__PROBLEM REQUIREMENTS__. Using the records below, quote only the span that opens with the line containing "rewrite Ha. done." and closes with the line containing "(netascii t = true -> 0", exactly and inclusively.

Stored items:
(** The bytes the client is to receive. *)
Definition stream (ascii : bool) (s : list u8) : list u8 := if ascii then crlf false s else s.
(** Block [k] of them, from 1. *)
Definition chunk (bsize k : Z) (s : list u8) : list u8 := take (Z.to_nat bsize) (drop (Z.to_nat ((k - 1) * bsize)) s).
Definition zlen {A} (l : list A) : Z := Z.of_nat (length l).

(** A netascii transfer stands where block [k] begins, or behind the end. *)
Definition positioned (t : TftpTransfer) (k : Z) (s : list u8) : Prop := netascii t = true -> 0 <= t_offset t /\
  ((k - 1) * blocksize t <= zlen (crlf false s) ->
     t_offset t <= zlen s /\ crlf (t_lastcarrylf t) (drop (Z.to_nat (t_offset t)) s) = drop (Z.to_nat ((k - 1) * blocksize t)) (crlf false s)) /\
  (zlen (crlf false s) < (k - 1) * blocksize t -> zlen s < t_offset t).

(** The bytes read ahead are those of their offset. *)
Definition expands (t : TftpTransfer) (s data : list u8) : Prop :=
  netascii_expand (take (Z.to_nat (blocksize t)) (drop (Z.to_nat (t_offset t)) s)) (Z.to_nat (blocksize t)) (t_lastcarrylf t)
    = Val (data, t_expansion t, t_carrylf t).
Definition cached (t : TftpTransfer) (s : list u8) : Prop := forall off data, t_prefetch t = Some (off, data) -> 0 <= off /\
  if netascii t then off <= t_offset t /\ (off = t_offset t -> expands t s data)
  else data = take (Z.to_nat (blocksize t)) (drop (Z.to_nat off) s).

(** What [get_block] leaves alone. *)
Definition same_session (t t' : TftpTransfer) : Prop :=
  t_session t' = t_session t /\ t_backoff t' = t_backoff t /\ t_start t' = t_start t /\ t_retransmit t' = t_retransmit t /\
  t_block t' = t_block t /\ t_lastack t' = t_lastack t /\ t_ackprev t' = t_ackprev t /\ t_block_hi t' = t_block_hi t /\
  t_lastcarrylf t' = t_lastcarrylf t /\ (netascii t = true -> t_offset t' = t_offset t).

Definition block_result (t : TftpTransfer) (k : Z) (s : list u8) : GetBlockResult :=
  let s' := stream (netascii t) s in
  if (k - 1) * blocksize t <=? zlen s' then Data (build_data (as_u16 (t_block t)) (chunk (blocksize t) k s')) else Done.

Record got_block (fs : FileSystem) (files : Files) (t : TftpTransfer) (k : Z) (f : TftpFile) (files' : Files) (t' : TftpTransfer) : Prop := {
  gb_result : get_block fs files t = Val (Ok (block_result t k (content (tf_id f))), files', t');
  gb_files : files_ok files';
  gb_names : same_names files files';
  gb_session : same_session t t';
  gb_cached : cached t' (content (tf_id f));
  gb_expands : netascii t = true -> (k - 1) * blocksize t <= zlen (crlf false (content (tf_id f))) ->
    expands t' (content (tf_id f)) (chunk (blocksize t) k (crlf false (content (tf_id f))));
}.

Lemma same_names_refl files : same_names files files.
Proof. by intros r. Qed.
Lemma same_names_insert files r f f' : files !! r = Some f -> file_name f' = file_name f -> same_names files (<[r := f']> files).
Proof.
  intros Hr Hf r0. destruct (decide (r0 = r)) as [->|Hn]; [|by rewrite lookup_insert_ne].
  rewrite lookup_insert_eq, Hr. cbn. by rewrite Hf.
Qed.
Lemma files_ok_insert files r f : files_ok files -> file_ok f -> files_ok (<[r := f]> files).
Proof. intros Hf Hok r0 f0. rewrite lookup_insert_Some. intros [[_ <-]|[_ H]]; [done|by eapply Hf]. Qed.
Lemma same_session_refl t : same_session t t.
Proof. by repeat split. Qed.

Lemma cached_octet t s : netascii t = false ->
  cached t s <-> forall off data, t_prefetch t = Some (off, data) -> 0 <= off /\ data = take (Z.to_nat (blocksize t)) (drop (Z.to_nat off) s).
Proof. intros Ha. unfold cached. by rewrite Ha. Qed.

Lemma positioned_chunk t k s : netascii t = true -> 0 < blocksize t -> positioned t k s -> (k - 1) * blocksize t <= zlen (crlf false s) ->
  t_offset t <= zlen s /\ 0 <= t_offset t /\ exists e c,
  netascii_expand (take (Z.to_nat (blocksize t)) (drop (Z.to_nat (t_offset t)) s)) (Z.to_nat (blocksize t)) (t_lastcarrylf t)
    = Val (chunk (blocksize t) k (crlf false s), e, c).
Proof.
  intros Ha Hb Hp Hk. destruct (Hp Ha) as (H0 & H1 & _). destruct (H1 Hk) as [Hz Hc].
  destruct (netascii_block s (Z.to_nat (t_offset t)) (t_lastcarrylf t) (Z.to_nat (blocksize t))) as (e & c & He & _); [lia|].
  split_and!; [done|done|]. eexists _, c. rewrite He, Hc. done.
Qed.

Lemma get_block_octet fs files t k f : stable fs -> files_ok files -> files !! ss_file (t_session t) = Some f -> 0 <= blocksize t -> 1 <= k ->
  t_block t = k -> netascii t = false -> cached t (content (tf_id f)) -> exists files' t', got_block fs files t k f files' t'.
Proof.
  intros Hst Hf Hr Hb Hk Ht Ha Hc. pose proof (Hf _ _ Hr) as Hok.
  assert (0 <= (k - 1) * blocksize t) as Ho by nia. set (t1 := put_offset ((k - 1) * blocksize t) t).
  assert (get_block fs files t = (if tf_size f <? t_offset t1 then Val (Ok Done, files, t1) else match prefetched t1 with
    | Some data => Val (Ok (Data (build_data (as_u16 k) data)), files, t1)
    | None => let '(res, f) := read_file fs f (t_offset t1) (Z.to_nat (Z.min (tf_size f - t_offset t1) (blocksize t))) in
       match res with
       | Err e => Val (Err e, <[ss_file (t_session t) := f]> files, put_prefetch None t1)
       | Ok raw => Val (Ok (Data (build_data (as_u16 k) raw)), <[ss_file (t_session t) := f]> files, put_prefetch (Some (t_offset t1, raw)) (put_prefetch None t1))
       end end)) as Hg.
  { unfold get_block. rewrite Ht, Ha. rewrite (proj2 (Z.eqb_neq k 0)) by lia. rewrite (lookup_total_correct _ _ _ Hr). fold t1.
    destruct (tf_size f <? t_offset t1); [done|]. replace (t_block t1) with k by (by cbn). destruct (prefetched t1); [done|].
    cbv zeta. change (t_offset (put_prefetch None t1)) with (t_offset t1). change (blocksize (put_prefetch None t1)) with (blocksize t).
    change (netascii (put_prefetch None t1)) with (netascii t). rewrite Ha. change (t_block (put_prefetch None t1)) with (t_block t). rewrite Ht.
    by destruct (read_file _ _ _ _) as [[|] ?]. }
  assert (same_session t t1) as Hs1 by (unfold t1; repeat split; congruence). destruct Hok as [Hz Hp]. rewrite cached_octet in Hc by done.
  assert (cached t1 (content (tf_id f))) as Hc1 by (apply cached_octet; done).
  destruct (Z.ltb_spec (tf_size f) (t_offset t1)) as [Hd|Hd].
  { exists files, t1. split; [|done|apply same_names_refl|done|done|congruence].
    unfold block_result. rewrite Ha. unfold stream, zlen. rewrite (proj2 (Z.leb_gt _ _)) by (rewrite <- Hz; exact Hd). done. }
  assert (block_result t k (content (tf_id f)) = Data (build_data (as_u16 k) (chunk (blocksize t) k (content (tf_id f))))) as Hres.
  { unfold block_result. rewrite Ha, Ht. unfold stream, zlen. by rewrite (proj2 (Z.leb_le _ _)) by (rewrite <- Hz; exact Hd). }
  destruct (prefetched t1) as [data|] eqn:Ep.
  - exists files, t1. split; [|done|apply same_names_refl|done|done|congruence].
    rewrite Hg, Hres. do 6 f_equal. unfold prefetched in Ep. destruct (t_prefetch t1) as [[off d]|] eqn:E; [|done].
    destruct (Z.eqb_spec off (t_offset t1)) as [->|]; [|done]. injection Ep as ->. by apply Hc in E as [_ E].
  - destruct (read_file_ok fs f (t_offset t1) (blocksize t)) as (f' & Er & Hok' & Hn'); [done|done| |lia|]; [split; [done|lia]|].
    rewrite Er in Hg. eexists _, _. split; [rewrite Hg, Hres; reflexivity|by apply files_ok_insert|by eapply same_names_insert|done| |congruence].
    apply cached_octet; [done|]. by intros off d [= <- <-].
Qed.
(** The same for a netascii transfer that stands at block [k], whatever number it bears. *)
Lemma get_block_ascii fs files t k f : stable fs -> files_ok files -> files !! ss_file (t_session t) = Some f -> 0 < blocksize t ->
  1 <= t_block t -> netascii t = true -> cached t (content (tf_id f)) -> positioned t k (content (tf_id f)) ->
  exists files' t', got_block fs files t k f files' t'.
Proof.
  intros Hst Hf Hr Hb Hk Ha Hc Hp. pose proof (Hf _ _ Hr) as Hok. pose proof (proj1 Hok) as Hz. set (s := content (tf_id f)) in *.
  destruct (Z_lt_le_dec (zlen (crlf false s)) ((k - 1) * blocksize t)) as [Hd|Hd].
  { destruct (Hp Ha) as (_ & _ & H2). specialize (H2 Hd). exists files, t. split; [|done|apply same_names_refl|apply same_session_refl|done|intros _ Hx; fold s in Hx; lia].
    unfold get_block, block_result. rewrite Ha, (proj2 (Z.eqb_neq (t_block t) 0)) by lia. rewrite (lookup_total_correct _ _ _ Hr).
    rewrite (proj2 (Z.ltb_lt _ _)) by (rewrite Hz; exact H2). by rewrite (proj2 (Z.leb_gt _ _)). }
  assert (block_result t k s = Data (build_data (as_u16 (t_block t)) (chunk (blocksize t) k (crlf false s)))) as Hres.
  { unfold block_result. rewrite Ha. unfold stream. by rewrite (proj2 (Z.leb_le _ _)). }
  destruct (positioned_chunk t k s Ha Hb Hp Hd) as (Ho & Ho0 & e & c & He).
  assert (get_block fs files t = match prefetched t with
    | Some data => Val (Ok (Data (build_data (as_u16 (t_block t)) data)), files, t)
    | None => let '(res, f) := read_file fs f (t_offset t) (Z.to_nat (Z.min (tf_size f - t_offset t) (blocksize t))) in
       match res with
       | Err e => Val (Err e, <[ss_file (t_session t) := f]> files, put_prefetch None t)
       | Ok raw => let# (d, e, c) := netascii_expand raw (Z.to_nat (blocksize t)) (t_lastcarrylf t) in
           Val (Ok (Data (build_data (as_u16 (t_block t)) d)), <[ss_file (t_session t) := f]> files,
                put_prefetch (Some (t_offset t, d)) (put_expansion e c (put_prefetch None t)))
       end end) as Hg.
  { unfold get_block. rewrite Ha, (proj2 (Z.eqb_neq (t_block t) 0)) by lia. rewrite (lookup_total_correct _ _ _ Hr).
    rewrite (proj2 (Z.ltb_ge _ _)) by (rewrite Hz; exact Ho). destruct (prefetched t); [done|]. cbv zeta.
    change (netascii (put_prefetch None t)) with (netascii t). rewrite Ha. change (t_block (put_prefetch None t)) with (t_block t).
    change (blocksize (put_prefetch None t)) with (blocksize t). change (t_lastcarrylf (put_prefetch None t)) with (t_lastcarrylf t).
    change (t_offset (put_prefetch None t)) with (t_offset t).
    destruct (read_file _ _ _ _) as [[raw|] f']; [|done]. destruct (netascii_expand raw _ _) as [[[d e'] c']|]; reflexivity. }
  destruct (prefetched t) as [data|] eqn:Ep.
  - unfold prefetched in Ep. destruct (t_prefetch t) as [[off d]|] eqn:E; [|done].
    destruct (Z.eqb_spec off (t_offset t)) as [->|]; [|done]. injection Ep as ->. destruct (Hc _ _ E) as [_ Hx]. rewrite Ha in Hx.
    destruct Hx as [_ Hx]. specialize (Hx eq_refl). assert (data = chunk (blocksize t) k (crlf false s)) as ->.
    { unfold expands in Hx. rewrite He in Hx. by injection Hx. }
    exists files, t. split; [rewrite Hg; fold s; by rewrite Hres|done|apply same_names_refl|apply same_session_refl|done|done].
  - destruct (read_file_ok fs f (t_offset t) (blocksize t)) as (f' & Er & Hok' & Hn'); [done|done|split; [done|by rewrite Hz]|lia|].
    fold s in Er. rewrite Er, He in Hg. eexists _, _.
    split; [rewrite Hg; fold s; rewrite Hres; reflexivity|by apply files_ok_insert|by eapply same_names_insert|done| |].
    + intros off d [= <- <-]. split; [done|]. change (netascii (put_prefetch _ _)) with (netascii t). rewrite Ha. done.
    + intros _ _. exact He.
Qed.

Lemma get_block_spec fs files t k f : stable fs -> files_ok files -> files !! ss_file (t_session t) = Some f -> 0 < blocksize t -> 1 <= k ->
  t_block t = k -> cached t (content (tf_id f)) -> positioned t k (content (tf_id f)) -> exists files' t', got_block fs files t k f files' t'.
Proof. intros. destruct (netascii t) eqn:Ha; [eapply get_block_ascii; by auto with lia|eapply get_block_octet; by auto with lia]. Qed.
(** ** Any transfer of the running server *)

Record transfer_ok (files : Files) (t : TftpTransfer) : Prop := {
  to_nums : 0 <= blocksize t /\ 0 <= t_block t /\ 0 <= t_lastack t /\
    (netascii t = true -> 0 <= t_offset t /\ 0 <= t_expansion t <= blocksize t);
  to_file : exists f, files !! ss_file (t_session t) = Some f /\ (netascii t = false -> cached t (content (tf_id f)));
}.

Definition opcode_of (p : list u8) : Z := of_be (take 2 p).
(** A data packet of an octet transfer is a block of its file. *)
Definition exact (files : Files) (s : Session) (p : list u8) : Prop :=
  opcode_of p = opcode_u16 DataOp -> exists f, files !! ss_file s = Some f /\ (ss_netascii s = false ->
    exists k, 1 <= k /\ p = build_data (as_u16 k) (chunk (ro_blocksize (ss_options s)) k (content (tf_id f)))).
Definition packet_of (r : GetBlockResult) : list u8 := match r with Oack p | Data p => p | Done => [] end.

__ANSWER TO THE EXERCISE__.
    + intros off d [= <- <-]. split; [done|]. change (netascii (put_prefetch _ _)) with (netascii t). rewrite Ha. done.
    + intros _ _. exact He.
Qed.

Lemma get_block_spec fs files t k f : stable fs -> files_ok files -> files !! ss_file (t_session t) = Some f -> 0 < blocksize t -> 1 <= k ->
  t_block t = k -> cached t (content (tf_id f)) -> positioned t k (content (tf_id f)) -> exists files' t', got_block fs files t k f files' t'.
Proof. intros. destruct (netascii t) eqn:Ha; [eapply get_block_ascii; by auto with lia|eapply get_block_octet; by auto with lia]. Qed.
(** ** Any transfer of the running server *)

Record transfer_ok (files : Files) (t : TftpTransfer) : Prop := {
  to_nums : 0 <= blocksize t /\ 0 <= t_block t /\ 0 <= t_lastack t /\
    (netascii t = true -> 0 <= t_offset t /\ 0 <= t_expansion t <= blocksize t);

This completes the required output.